EXERCISE REQUIREMENTS: Report each line from the records where the string "Fixpoint" turns up.
[RECORDED INFORMATION Boundary: Start]
(* ===== verification/TaskingSpec.v ===== *)
(** * Behaviour of tasks

    A task over coroutines runs its body piece by piece, one piece per [run],
    with the same effect as the uninterrupted body, and ends after one run more
    than it suspends; every other call is refused.  A task over the pthreads
    execution states runs to completion in one go, or throws at its first
    suspension. *)

From S2P Require Import Prelude Tasking.
From Stdlib Require Import ZArith Lia.
From stdpp Require Import base gmap option list.

Local Open Scope Z_scope.
Local Open Scope hicr_scope.

(** ** The body on its own *)

Section Bodies.
Context {W : Type}.

(** One piece: up to the next suspension or the end. *)
Fixpoint segment (b : body W) (w : W) : W * option (body W) :=
  match b with
  | Return => (w, None)
  | Act f k => segment (k w) (f w)
  | Suspend k => (w, Some k)
  end.

(** The effect of the whole body, suspensions ignored, and how many it has. *)
Fixpoint complete (b : body W) (w : W) : W :=
  match b with
  | Return => w
  | Act f k => complete (k w) (f w)
  | Suspend k => complete k w
  end.

Fixpoint suspensions (b : body W) (w : W) : nat :=
  match b with
  | Return => 0
  | Act f k => suspensions (k w) (f w)
  | Suspend k => S (suspensions k w)
  end.

Lemma segment_spec b w :
  complete b w = match (segment b w).2 with Some k => complete k (segment b w).1 | None => (segment b w).1 end /\
  suspensions b w = match (segment b w).2 with Some k => S (suspensions k (segment b w).1) | None => 0%nat end.
Proof. revert w. induction b as [|f k IH|k IH]; intros w; cbn; [done|apply IH|done]. Qed.

End Bodies.

Section Spec.
Context {W : Type}.

(** What the callbacks of a task do to the world. *)
Definition notifies (cm : option (CallbackMap.t nat Task.callback_t W)) (self : nat) (eff : Task.callback_t -> W -> W) : Prop :=
  match cm with
  | None => forall c w, eff c w = w
  | Some m => forall c w, run (CallbackMap.trigger self c m) w = Done tt (eff c w)
  end.

Lemma run_notify {I : Type} (cm : option (CallbackMap.t nat Task.callback_t W)) self eff c w u (e : option (ExecutionState.t I)) :
  notifies cm self eff ->
  run (TaskOps.notify self c) (w, Task.mk u cm e) = Done tt (eff c w, Task.mk u cm e).
Proof.
  intros Hn. unfold TaskOps.notify. rewrite (run_bind_Done _ _ _ _ _ (run_this _ w _)). cbn [Task._callbackMap].
  destruct cm as [m|]; cbn in Hn; [by apply run_on_fst_Done|]. by rewrite Hn.
Qed.
(** [can_create] tells whether [pthread_create] succeeds. *)
Record os_t : Type := mkOs { threads : gmap nat thread_t; can_create : bool }.

Definition set_threads (ts : gmap nat thread_t) (o : os_t) : os_t := mkOs ts (can_create o).

(** The thread, and the execution state it runs. *)
Record t (E : Type) : Type := mk { _pthreadId : option nat; _executionState : option E }.
Arguments mk {E} _ _.
Arguments _pthreadId {E} _.
Arguments _executionState {E} _.

Section Operations.
Context {E : Type}.

Definition initialize : prog (os_t * ProcessingUnit.t (t E)) unit := mret tt.

(** [pthread_kill]; a signal to a thread that was never created or that is gone
    is undefined behaviour. *)
Definition pthread_kill (f : thread_t -> thread_t) : prog (os_t * ProcessingUnit.t (t E)) unit :=
  update (fun st => id ← _pthreadId (ProcessingUnit.impl st.2);
                    s ← threads st.1 !! id;
                    if bool_decide (s = Exited) then None
                    else Some (set_threads (<[id := f s]> (threads st.1)) st.1, st.2)).

(** The handler of the suspend signal waits for the resume signal. *)
Definition suspend : prog (os_t * ProcessingUnit.t (t E)) unit := pthread_kill (fun _ => Stopped).

Definition resume : prog (os_t * ProcessingUnit.t (t E)) unit := pthread_kill (fun _ => Running).

(** The thread and this one meet at the initialization barrier, so the new
    thread is running when [start] returns. *)
Definition start (executionState : E) : prog (os_t * ProcessingUnit.t (t E)) unit :=
  _ ← set_this (ProcessingUnit.set_impl (fun p => mk (_pthreadId p) (Some executionState)));
  created ← gets (fun st => can_create st.1);
  _ ← throw_if (negb created) runtime;
  Step (fun st => let id := fresh (dom (threads st.1)) in
          (set_threads (<[id := Running]> (threads st.1)) st.1,
           ProcessingUnit.set_impl (fun p => mk (Some id) (_executionState p)) st.2))
       (fun _ => Ret tt).

Definition terminate : prog (os_t * ProcessingUnit.t (t E)) unit := mret tt.

(** [pthread_join]: waits until the thread has ended. *)
Definition await : prog (os_t * ProcessingUnit.t (t E)) unit :=
  Await (fun st => match _pthreadId (ProcessingUnit.impl st.2) with
                   | Some id => bool_decide (threads st.1 !! id = Some Exited)
                   | None => false
                   end) (Ret tt).

End Operations.
End PthreadsProcessingUnit.

#[global] Instance pthreads_compute (E : Type) :
    ComputeBackend PthreadsProcessingUnit.os_t (PthreadsProcessingUnit.t E) E := {
  initializeImpl := PthreadsProcessingUnit.initialize;
  startImpl := PthreadsProcessingUnit.start;
  suspendImpl := PthreadsProcessingUnit.suspend;
  resumeImpl := PthreadsProcessingUnit.resume;
  terminateImpl := PthreadsProcessingUnit.terminate;
  awaitImpl := PthreadsProcessingUnit.await
}.

(** ** The boost compute manager, which has no processing units of its own *)

Module BoostComputeManager.

(** The body of its operations on processing units. *)
Definition not_implemented {S A : Type} : prog S A := Raise logic.

Definition boost_compute (O P E : Type) : ComputeBackend O P E := {|
  initializeImpl := not_implemented;
  startImpl := fun _ => not_implemented;
  suspendImpl := not_implemented;
  resumeImpl := not_implemented;
  terminateImpl := not_implemented;
  awaitImpl := not_implemented
|}.

End BoostComputeManager.

(** ** The life cycle *)

(** The transitions of a unit; [None] is a refused operation. *)
Inductive pu_op : Type := Initialize | Start | SuspendUnit | ResumeUnit | Terminate | AwaitEnd.

Definition pu_next (o : pu_op) (s : ProcessingUnit.state_t) : option ProcessingUnit.state_t :=
  match o, s with
  | Initialize, (ProcessingUnit.uninitialized | ProcessingUnit.terminated) => Some ProcessingUnit.ready
  | Start, ProcessingUnit.ready => Some ProcessingUnit.running
  | SuspendUnit, ProcessingUnit.running => Some ProcessingUnit.suspended
  | ResumeUnit, ProcessingUnit.suspended => Some ProcessingUnit.running
  | Terminate, _ => Some ProcessingUnit.terminating
  | AwaitEnd, (ProcessingUnit.terminating | ProcessingUnit.running | ProcessingUnit.suspended) => Some ProcessingUnit.terminated
  | AwaitEnd, s => Some s
  | _, _ => None
  end.

Section Lifecycle.
Context {O P E : Type} {B : ComputeBackend O P E}.

Definition pu_exec (e : E) (o : pu_op) : prog (O * ProcessingUnit.t P) unit :=
  match o with
  | Initialize => ComputeManager.initialize E
  | Start => ComputeManager.start E e
  | SuspendUnit => ComputeManager.suspend E
  | ResumeUnit => ComputeManager.resume E
  | Terminate => ComputeManager.terminate E
  | AwaitEnd => ComputeManager.await E
  end.

Definition pu_impl (e : E) (o : pu_op) : prog (O * ProcessingUnit.t P) unit :=
  match o with
  | Initialize => initializeImpl E
  | Start => startImpl e
  | SuspendUnit => suspendImpl E
  | ResumeUnit => resumeImpl E
  | Terminate => terminateImpl E
  | AwaitEnd => awaitImpl E
  end.

(** The backend's operations do not touch the state that the core keeps, whether they
    return, throw or block. *)
Definition impl_keeps_state : Prop :=
  forall e o s u,
    match run (pu_impl e o) (s, u) with
    | Done _ (_, u') | Thrown _ (_, u') | Blocked (_, u') => ProcessingUnit._state u' = ProcessingUnit._state u
    | Crashed _ _ => True
    end.

(** The state in which the backend's part of an operation runs: [initialize] and
    [await] store the next one afterwards, the others before. *)
Definition pu_during (o : pu_op) (st next : ProcessingUnit.state_t) : ProcessingUnit.state_t :=
  match o with Initialize | AwaitEnd => st | _ => next end.

(** Nobody waits for a unit that is not working. *)
Definition pu_idle (o : pu_op) (st : ProcessingUnit.state_t) : bool :=
  match o, st with
  | AwaitEnd, (ProcessingUnit.uninitialized | ProcessingUnit.ready | ProcessingUnit.terminated) => true
  | _, _ => false
  end.

(** What the backend's part of an operation makes of the operation. *)
Definition pu_result (o : pu_op) (st next : ProcessingUnit.state_t) (r : outcome (O * ProcessingUnit.t P) unit)
    (impl : outcome (O * ProcessingUnit.t P) unit) : Prop :=
  match impl with
  | Done _ (s', u') => r = Done tt (s', ProcessingUnit.setState next u')
  | Thrown x (s', u') => r = Thrown x (s', u') /\ ProcessingUnit._state u' = pu_during o st next
  | Blocked (s', u') => r = Blocked (s', u') /\ ProcessingUnit._state u' = pu_during o st next
  | Crashed c su => r = Crashed c su
  end.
[RECORDED INFORMATION Boundary: End]
WORKED SOLUTION:
Fixpoint segment (b : body W) (w : W) : W * option (body W) :=
Fixpoint complete (b : body W) (w : W) : W :=
Fixpoint suspensions (b : body W) (w : W) : nat :=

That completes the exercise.